Over the summer (when he was 27 months) he was down to only the bedtime feeding and if he forgot to ask for it or if his dad tucked him in and he was okay with it then I would let it slide. (the "don't offer" thing)
I got pregnant (and miscarried) this fall. I was hoping for a break in nursing before the baby was due in June. DS started to have a sippy of chocolate milk (cow's milk with just a dash of the choco mix powder) at bedtime and pretty much "forgot" about nursing.
He would ask to nurse, or tantrum so bad at bedtime that I knew that was the only thing to help him calm down, about 2 or 3 times a month for about 3 months.
When I lost the baby, I had to stay in the hospital for 3 days. That was the first time I ever spent the night away from him. A night or two after I came home from the hospital I offered to nurse him because *I* needed it. Then he nursed again about a week later.

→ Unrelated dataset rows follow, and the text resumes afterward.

(* ===== verification/AgentCommSound.v ===== *)
(** * AgentCommSound: the operations of communication.rs and agent_wake.rs keep the invariant

    Every operation on identities, Endpoints, Conversations and deliveries, when it commits,
    leaves tables that moved as they may and in which the invariant holds. *)
From S2P Require Import Prelude RustStr Sql ConnectorModel CodingAgent AgentModel AgentStore AgentCore AgentComm AgentWakes AgentFacts AgentLinks AgentCoreSound.

(** ** A delivery and the Wake that covers it *)

(** The messages may be ahead of the numbers of their Conversation: [old] is what was counted. *)
Lemma step_deliver_new (db0 db : AgentDb) (old : list MessageRow) (d : DeliveryRow) (w : AgentWakeRecord) :
  stepped db0 (db <| messages := old |>) -> deliveries_own (deliveries db ++ [d]) = true -> wakes_own (wakes db ++ [w]) = true ->
  wk_state w = WakePending -> covers w d ->
  stepped db0 (db <| deliveries := deliveries db ++ [d] |> <| wakes := wakes db ++ [w] |> <| messages := old |>).
Proof.
  intros Hs Ho1 Ho2 Hp Hcov. stepped_split.
  - apply grows_app, _.
  - apply grows_app, _.
  - apply wake_link_more; [by rewrite Hp | done].
  - assert (Hic : inbox_cover (deliveries db) (wakes db ++ [w])) by (apply inbox_cover_more; [by rewrite Hp | done]).
    destruct Hic as [Hc Hk]. split; [ | done]. intros x [Hx|Hx%list_elem_of_singleton]%elem_of_app; [by apply Hc | subst x].
    exists w. split; [apply elem_of_app; right; apply list_elem_of_here | done].
  - apply carriers_more; [ | done]. destruct Hcov as (_ & Ht & _). by rewrite Ht.
Qed.

Lemma step_deliver_coalesced (db0 db : AgentDb) (old : list MessageRow) (d : DeliveryRow) (w : AgentWakeRecord) (sel : AgentWakeRecord -> bool)
  (upd : AgentWakeRecord -> AgentWakeRecord) :
  stepped db0 (db <| messages := old |>) -> deliveries_own (deliveries db ++ [d]) = true -> wakes_own (rows_update sel upd (wakes db)) = true ->
  w ∈ wakes db -> sel w = true -> covers (upd w) d ->
  (forall x, x ∈ wakes db -> sel x = true -> wake_moves x (upd x) /\ wk_state (upd x) <> WakeRetired) ->
  (forall w, wk_wake_id (upd w) = wk_wake_id w /\ wk_state (upd w) = wk_state w /\
     wk_claimed_attempt_id (upd w) = wk_claimed_attempt_id w /\ wk_claimed_endpoint_id (upd w) = wk_claimed_endpoint_id w /\
     wk_claimed_controller_generation (upd w) = wk_claimed_controller_generation w /\
     wk_claim_lease_expires_at (upd w) = wk_claim_lease_expires_at w) ->
  stepped db0 (db <| deliveries := deliveries db ++ [d] |> <| wakes := rows_update sel upd (wakes db) |> <| messages := old |>).
Proof.
  intros Hs Ho1 Ho2 Hw Hsel Hcov Hm Hsame.
  assert (Hm' : forall x, x ∈ wakes db -> sel x = true -> wake_moves x (upd x)) by (intros; by apply Hm).
  stepped_split.
  - apply grows_app, _.
  - by apply grows_update; [apply _ | ].
  - by apply wake_link_same.
  - assert (Hic : inbox_cover (deliveries db) (rows_update sel upd (wakes db))).
    { apply inbox_cover_wakes; [done | | done]. intros x Hx Hsx _. by apply Hm. }
    destruct Hic as [Hc Hk]. split; [ | done]. intros x [Hx|Hx%list_elem_of_singleton]%elem_of_app; [by apply Hc | subst x].
    exists (upd w). split; [by apply rows_update_hit | done].
  - by apply carriers_wakes.
Qed.

(** A delivery is inserted and coalesced while the message it delivers is not counted yet:
    the tables are sound with the messages there were before it. *)
Lemma wp_deliver (db0 db : AgentDb) (old : list MessageRow) (env : Env) (message_id conversation_id : str) (seq at_ : Z)
  (i : nat) (recipient : str) :
  stepped db0 (db <| messages := old |>) ->
  tx_wp (deliver env message_id conversation_id seq at_ i recipient)
    (fun _ db' => stepped db0 (db' <| messages := old |>) /\ messages db' = messages db /\ conversations db' = conversations db) db.
Proof.
  intros Hs. unfold deliver, coalesce_agent_wake_for_delivery. tx_steps; (split; [ | done]).
  - apply first_row_elem in Ho as [Hin Hsel]. split_andb.
    destruct (inbox_watermark _ a (sc_wakes _ (stepped_schema _ _ Hs)) Hin) as (n & Hn); [done | ].
    eapply (step_deliver_coalesced db0 db old _ a); try done.
    + cbn. rewrite beq_refl. done.
    + unfold covers. cbn. rewrite Hn. cbn. split_and!; [done | done | lia].
    + intros x Hx Hsx. split_andb. split; [ | by intros He; cbn in He; match goal with H : queueable _ = true |- _ => rewrite He in H end].
      assert (x = a) as -> by (by apply (wakes_by_id _ _ _ (sc_wakes _ (stepped_schema _ _ Hs)))).
      apply wake_row; try done; cbn; [rewrite Hn; cbn; lia | lia | by left].
  - eapply (step_deliver_new db0 db old); try done. unfold covers. cbn. split_and!; [done | done | lia].
Qed.

Section Communication.
Context `{!AgentDigest} `{!JsonText}.
Variable env : Env.
Implicit Types (principal : CommunicationPrincipal) (db : AgentDb).

(** ** Reads *)

Lemma reads_window_key_of (endpoint_id : str) : reads (window_key_of endpoint_id).
Proof. unfold window_key_of. reads_tac. Qed.
Lemma reads_fingerprint_of (endpoint_id : str) : reads (fingerprint_of endpoint_id).
Proof. unfold fingerprint_of. reads_tac. Qed.
Lemma reads_next_generation (generation : Z) : reads (next_generation generation).
Proof. unfold next_generation. reads_tac. Qed.
Lemma reads_load_message (message_id : str) : reads (load_message message_id).
Proof. unfold load_message. reads_tac. Qed.
#[local] Hint Resolve reads_window_key_of reads_fingerprint_of reads_next_generation reads_load_message : reads.
Lemma reads_authorize_list principal (access : ConversationAccess) : reads (authorize_list_access env principal access).
Proof. unfold authorize_list_access. reads_tac. Qed.
Lemma reads_authorize_conversation principal (access : ConversationAccess) (conversation_id : str) (at_ : Z) :
  reads (authorize_conversation_access principal access conversation_id at_).
Proof. unfold authorize_conversation_access. reads_tac. Qed.
Lemma reads_load_messages (ids : list str) (missing : str) : reads (load_messages ids missing).
Proof. induction ids; cbn; reads_tac. Qed.
Lemma reads_inbox_items (rows : list DeliveryRow) : reads (inbox_items rows).
Proof. induction rows; cbn; reads_tac. Qed.
#[local] Hint Resolve reads_authorize_list reads_authorize_conversation reads_load_messages reads_inbox_items : reads.
Lemma reads_read_conversation principal (access : ConversationAccess) (conversation_id : str) (after_seq limit at_ : Z) :
  reads (read_conversation_in_connection principal access conversation_id after_seq limit at_).
Proof. unfold read_conversation_in_connection. reads_tac. Qed.
Lemma reads_recovered_successor principal (agent_id endpoint_id : str) (generation : Z) (window replacement : str) :
  reads (recovered_successor env principal agent_id endpoint_id generation window replacement).
Proof. unfold recovered_successor. reads_tac. Qed.
Lemma reads_reply_fence (wake_reply : option (str * Z)) (access : ConversationAccess) : reads (require_reply_fence wake_reply access).
Proof. unfold require_reply_fence. reads_tac. Qed.
Lemma reads_author principal (access : ConversationAccess) (conversation_id : str) : reads (author_participant principal access conversation_id).
Proof. unfold author_participant. reads_tac. Qed.
Lemma reads_recipients (explicit : option (list str)) (conversation_id : str) (author : option str) :
  reads (message_recipients explicit conversation_id author).
Proof. unfold message_recipients. reads_tac. Qed.
#[local] Hint Resolve reads_read_conversation reads_recovered_successor reads_reply_fence reads_author reads_recipients : reads.

(** ** Identities *)

Lemma create_agent_identity_sound principal (input : NewAgentIdentity) db0 db :
  stepped db0 db -> tx_wp (create_agent_identity env principal input) (fun _ => stepped db0) db.
Proof.
  intros Hs. unfold create_agent_identity. op_steps; [done | ].
  eapply wp_mono; [apply wp_record_idempotent | intros [] d Hd; by op_steps].
  apply step_identities; [done | apply grows_app, _ | done | ]. apply controllers_more. by destruct Hs as [_ []].
Qed.
(* ===== verification/AgentLaws.v ===== *)
(** * AgentLaws: the histories of Agent collaboration and their laws

    [AgentOp] lists the operations of the store that communication.rs, agent_wake.rs,
    agent_task.rs and goal.rs offer.  A history performs them one after the other, each
    with its own readings of the clock and ids; a call that returns an error, or panics,
    leaves the tables as they were.  Every history moves the tables as they may and keeps
    the invariant. *)
From S2P Require Import Prelude RustStr Sql ConnectorModel CodingAgent AgentModel AgentStore AgentCore AgentComm AgentWakes AgentTasks AgentGoals AgentFacts AgentLinks AgentCoreSound AgentCommSound AgentTaskSound.

(** The credentials of an Attempt's controller. *)
Record Controller : Type := mkController {
  ctl_principal : CommunicationPrincipal;
  ctl_task_id : str;
  ctl_attempt_id : str;
  ctl_assignee_agent_id : str;
  ctl_attempt_fence : str;
  ctl_generation : Z
}.

(** The credentials of an Endpoint. *)
Record Session : Type := mkSession {
  ses_principal : CommunicationPrincipal;
  ses_agent_id : str;
  ses_endpoint_id : str;
  ses_generation : Z
}.

Inductive AgentOp : Type :=
(* communication.rs *)
| CreateAgentIdentity (p : CommunicationPrincipal) (input : NewAgentIdentity)
| ListAgentIdentities (p : CommunicationPrincipal) (agent_id : option str) (offset limit : Z)
| UpdateAgentIdentity (p : CommunicationPrincipal) (agent_id : str) (expected : Z) (patch : AgentProfilePatch)
| AttachAgentEndpoint (p : CommunicationPrincipal) (input : NewAgentEndpoint)
| RecoverExpiredMcpAppEndpoint (s : Session) (client_window_key : str)
| DetachAgentEndpoint (p : CommunicationPrincipal) (endpoint_id : str)
| RenewAgentEndpoint (p : CommunicationPrincipal) (endpoint_id : str) (expected : Z)
| VerifyCurrentAgentEndpoint (s : Session)
| SetWakeCapability (s : Session) (wake_capable : bool)
| SetMcpAppProjection (s : Session) (wake_capable : bool) (fingerprint client_window_key : option str)
| VerifyMcpAppRestartRecovery (s : Session) (fingerprint : str)
| VerifyMcpAppWindowContinuity (s : Session) (client_window_key : str)
| McpAppRegistrationWindowAllows (s : Session) (client_window_key : option str)
| VerifyMcpAppRecoveryContinuity (s : Session) (fingerprint : str) (client_window_key : option str)
| CreateConversation (p : CommunicationPrincipal) (input : NewConversation)
| ListConversations (p : CommunicationPrincipal) (access : ConversationAccess) (offset limit : Z)
| ReadConversation (p : CommunicationPrincipal) (access : ConversationAccess) (conversation_id : str) (after_seq limit : Z)
| PostConversationMessage (p : CommunicationPrincipal) (input : NewConversationMessage)
| ListAgentInbox (s : Session) (after limit : Z)
| ConsumeAgentDeliveries (s : Session) (delivery_ids : list str)
(* agent_wake.rs *)
| ServerTakeover (owns_database : bool) (at_ : Z)
| ClaimNextAgentWake (s : Session) (adapter_kind : str)
| ReleaseAgentWakeClaim (s : Session) (wake_id attempt_id claim_fence : str)
| PrepareAgentWakeDispatch (s : Session) (wake_id attempt_id claim_fence consume_token : str)
| VerifyAgentWakeDispatchBinding (s : Session) (wake_id attempt_id claim_fence : str)
| CompleteAgentWakeDelivery (s : Session) (wake_id attempt_id claim_fence : str)
| MarkAgentWakeDeliveryUnknown (s : Session) (wake_id attempt_id claim_fence : str)
| ConsumeAgentWake (s : Session) (wake_id consume_token : str)
| BootstrapAgentConversation (s : Session) (conversation_id wake_id : option str)
| AcceptExplicitActivation (s : Session) (wake_id idempotency_key : str)
(* agent_task.rs *)
| CreateAgentTask (p : CommunicationPrincipal) (input : NewAgentTask)
| ListAgentTasks (p : CommunicationPrincipal) (assignee : option str) (offset limit : Z)
| ReadAgentTask (p : CommunicationPrincipal) (task_id : str)
| AssignAgentTask (p : CommunicationPrincipal) (task_id assignee : str)
| StartAgentTaskAttempt (p : CommunicationPrincipal) (task_id assignee idempotency_key : str)
| StartEndpointContinuation (c : Controller)
| HeartbeatAgentTaskAttempt (c : Controller)
| ReplaceAttemptController (c : Controller)
| CompleteAgentTaskAttempt (c : Controller) (outcome : AgentTaskState) (result reason : option str) (completion_key : str)
| CodingRunStartContext (c : Controller) (project : str)
| PrepareCodingRun (c : Controller) (project : str) (intent : AgentTaskCodingRunBindingIntent)
| ReadCodingRunBinding (p : CommunicationPrincipal) (task_id attempt_id : str)
| ClaimCodingRunDispatch (c : Controller) (fingerprint : str)
| RecordCodingRunNotStarted (p : CommunicationPrincipal) (task_id attempt_id run_id : str)
| RecordCodingRunObservation (p : CommunicationPrincipal) (task_id attempt_id : str) (o : AgentTaskCodingRunObservation)
| MarkCodingRunUnavailable (p : CommunicationPrincipal) (task_id attempt_id : str)
| TerminalizeCodingRun (p : CommunicationPrincipal) (task_id attempt_id : str) (o : AgentTaskCodingRunObservation)
    (result reason : option str)
(* goal.rs *)
| CreateGoal (p : CommunicationPrincipal) (input : NewGoal)
| ReadGoal (p : CommunicationPrincipal) (goal_id : str)
| ListGoals (p : CommunicationPrincipal) (lifecycle : option GoalLifecycle) (offset limit : Z)
| UpdateGoal (p : CommunicationPrincipal) (goal_id : str) (expected : Z) (patch : GoalPatch) (idempotency_key : str)
| AssociateGoalAgentTask (p : CommunicationPrincipal) (goal_id task_id idempotency_key : str)
| AssociateGoalWorkflowSession (p : CommunicationPrincipal) (goal_id session_id idempotency_key : str).

(** The tables after a transaction: what it committed, or what there was. *)
Definition after {E A : Type} (m : tx AgentDb E A) (db : AgentDb) : AgentDb := fst (run_tx m db).

Section History.
Context `{!AgentDigest} `{!JsonText}.

Definition with_session {A : Type} (s : Session) (f : CommunicationPrincipal -> str -> str -> Z -> A) : A :=
  f (ses_principal s) (ses_agent_id s) (ses_endpoint_id s) (ses_generation s).
Definition with_controller {A : Type} (c : Controller) (f : str -> str -> str -> str -> Z -> A) : A :=
  f (ctl_task_id c) (ctl_attempt_id c) (ctl_assignee_agent_id c) (ctl_attempt_fence c) (ctl_generation c).

Definition perform (env : Env) (op : AgentOp) : AgentDb -> AgentDb :=
  match op with
  | CreateAgentIdentity p input => after (create_agent_identity env p input)
  | ListAgentIdentities p agent_id offset limit => after (list_agent_identities env p agent_id offset limit)
  | UpdateAgentIdentity p agent_id expected patch => after (update_agent_identity env p agent_id expected patch)
  | AttachAgentEndpoint p input => after (attach_agent_endpoint env p input)
  | RecoverExpiredMcpAppEndpoint s window => after (with_session s (recover_expired_mcp_app_endpoint env) window)
  | DetachAgentEndpoint p endpoint_id => after (detach_agent_endpoint env p endpoint_id)
  | RenewAgentEndpoint p endpoint_id expected => after (renew_agent_endpoint env p endpoint_id expected)
  | VerifyCurrentAgentEndpoint s => after (with_session s (verify_current_agent_endpoint env))
  | SetWakeCapability s capable => after (with_session s (set_agent_endpoint_wake_capability env) capable)
  | SetMcpAppProjection s capable fingerprint window =>
      after (with_session s (set_agent_endpoint_mcp_app_binding_projection env) capable fingerprint window)
  | VerifyMcpAppRestartRecovery s fingerprint => after (with_session s (verify_mcp_app_restart_recovery env) fingerprint)
  | VerifyMcpAppWindowContinuity s window => after (with_session s (verify_mcp_app_window_continuity env) window)
  | McpAppRegistrationWindowAllows s window => after (with_session s (mcp_app_registration_window_allows env) window)
  | VerifyMcpAppRecoveryContinuity s fingerprint window =>
      after (with_session s (verify_mcp_app_recovery_continuity env) fingerprint window)
  | CreateConversation p input => after (create_conversation env p input)
  | ListConversations p access offset limit => after (list_conversations env p access offset limit)
  | ReadConversation p access conversation_id after_seq limit => after (read_conversation env p access conversation_id after_seq limit)
  | PostConversationMessage p input => after (post_conversation_message env p input)
  | ListAgentInbox s after_ limit => after (with_session s (list_agent_inbox env) after_ limit)
  | ConsumeAgentDeliveries s ids => after (with_session s (consume_agent_deliveries env) ids)
  | ServerTakeover owns at_ => after (recover_agent_wakes_for_server_takeover owns at_)
  | ClaimNextAgentWake s adapter => after (with_session s (claim_next_agent_wake env) adapter)
  | ReleaseAgentWakeClaim s wake_id attempt_id fence => after (with_session s (release_agent_wake_claim env) wake_id attempt_id fence)
  | PrepareAgentWakeDispatch s wake_id attempt_id fence token =>
      after (with_session s (prepare_agent_wake_dispatch env) wake_id attempt_id fence token)
  | VerifyAgentWakeDispatchBinding s wake_id attempt_id fence =>
      after (with_session s (verify_agent_wake_dispatch_binding env) wake_id attempt_id fence)
  | CompleteAgentWakeDelivery s wake_id attempt_id fence =>
      after (with_session s (complete_agent_wake_delivery env) wake_id attempt_id fence)
  | MarkAgentWakeDeliveryUnknown s wake_id attempt_id fence =>
      after (with_session s (mark_agent_wake_delivery_unknown env) wake_id attempt_id fence)
  | ConsumeAgentWake s wake_id token => after (with_session s (consume_agent_wake env) wake_id token)
  | BootstrapAgentConversation s conversation_id wake_id =>
      after (with_session s (bootstrap_agent_conversation env) conversation_id wake_id)
  | AcceptExplicitActivation s wake_id key => after (with_session s (accept_explicit_agent_wake_activation env) wake_id key)
  | CreateAgentTask p input => after (create_agent_task env p input)
  | ListAgentTasks p assignee offset limit => after (list_agent_tasks env p assignee offset limit)
  | ReadAgentTask p task_id => after (read_agent_task env p task_id)
  | AssignAgentTask p task_id assignee => after (assign_agent_task env p task_id assignee)
  | StartAgentTaskAttempt p task_id assignee key => after (start_agent_task_attempt env p task_id assignee key)
  | StartEndpointContinuation c => after (with_controller c (start_agent_task_endpoint_continuation env (ctl_principal c)))
  | HeartbeatAgentTaskAttempt c => after (with_controller c (heartbeat_agent_task_attempt env (ctl_principal c)))
  | ReplaceAttemptController c => after (with_controller c (replace_agent_task_attempt_controller env (ctl_principal c)))
  | CompleteAgentTaskAttempt c outcome result reason key =>
      after (with_controller c (complete_agent_task_attempt env (ctl_principal c)) outcome result reason key)
  | CodingRunStartContext c project => after (with_controller c (agent_task_coding_run_start_context env (ctl_principal c) project))
  | PrepareCodingRun c project intent => after (with_controller c (prepare_agent_task_coding_run env (ctl_principal c) project) intent)
  | ReadCodingRunBinding p task_id attempt_id => after (read_agent_task_coding_run_binding p task_id attempt_id)
  | ClaimCodingRunDispatch c fingerprint =>
      after (with_controller c (claim_agent_task_coding_run_dispatch env (ctl_principal c)) fingerprint)
  | RecordCodingRunNotStarted p task_id attempt_id run_id =>
      after (record_agent_task_coding_run_not_started env p task_id attempt_id run_id)
  | RecordCodingRunObservation p task_id attempt_id o => after (record_agent_task_coding_run_observation env p task_id attempt_id o)
  | MarkCodingRunUnavailable p task_id attempt_id => after (mark_agent_task_coding_run_reconcile_unavailable env p task_id attempt_id)
  | TerminalizeCodingRun p task_id attempt_id o result reason =>
      after (terminalize_agent_task_coding_run env p task_id attempt_id o result reason)
  | CreateGoal p input => after (create_goal env p input)
  | ReadGoal p goal_id => after (read_goal p goal_id)
  | ListGoals p lifecycle offset limit => after (list_goals p lifecycle offset limit)
  | UpdateGoal p goal_id expected patch key => after (update_goal env p goal_id expected patch key)
  | AssociateGoalAgentTask p goal_id task_id key => after (associate_goal_agent_task env p goal_id task_id key)
  | AssociateGoalWorkflowSession p goal_id session_id key => after (associate_goal_workflow_session env p goal_id session_id key)
  end.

Then it was around 5 weeks without nursing and we had even talked about the fact that we were done. A couple of days ago he was not feeling well and having a meltdown. I offered him mamamilk and he said, "no I can't have that." I FELT HORRIBLE! I said "yes you can" and he nursed to sleep in about 5 minutes.
He nursed two or three times the following day. I don't think he got much milk but I did feel a letdown in the breast that he wasn't nursing from.
Now my DH is baffled (cause I wanted to wean and DS was "fine" without it) and I don't know if I am messing with my son's mind. Plus, I know that on some level I am soothing myself by nursing him-- because I really wanted a baby and this is a 'babyish' thing to do.
I think one reason I am okay with nursing him again is because he went for that 5 weeks without nursing so I know that it isn't like he'll never ever stop.
What is the longest your child has gone without nursing? does anyone else have similar experiences?
Thank you for letting me share- I don't know anyone IRL who would be able to relate to this.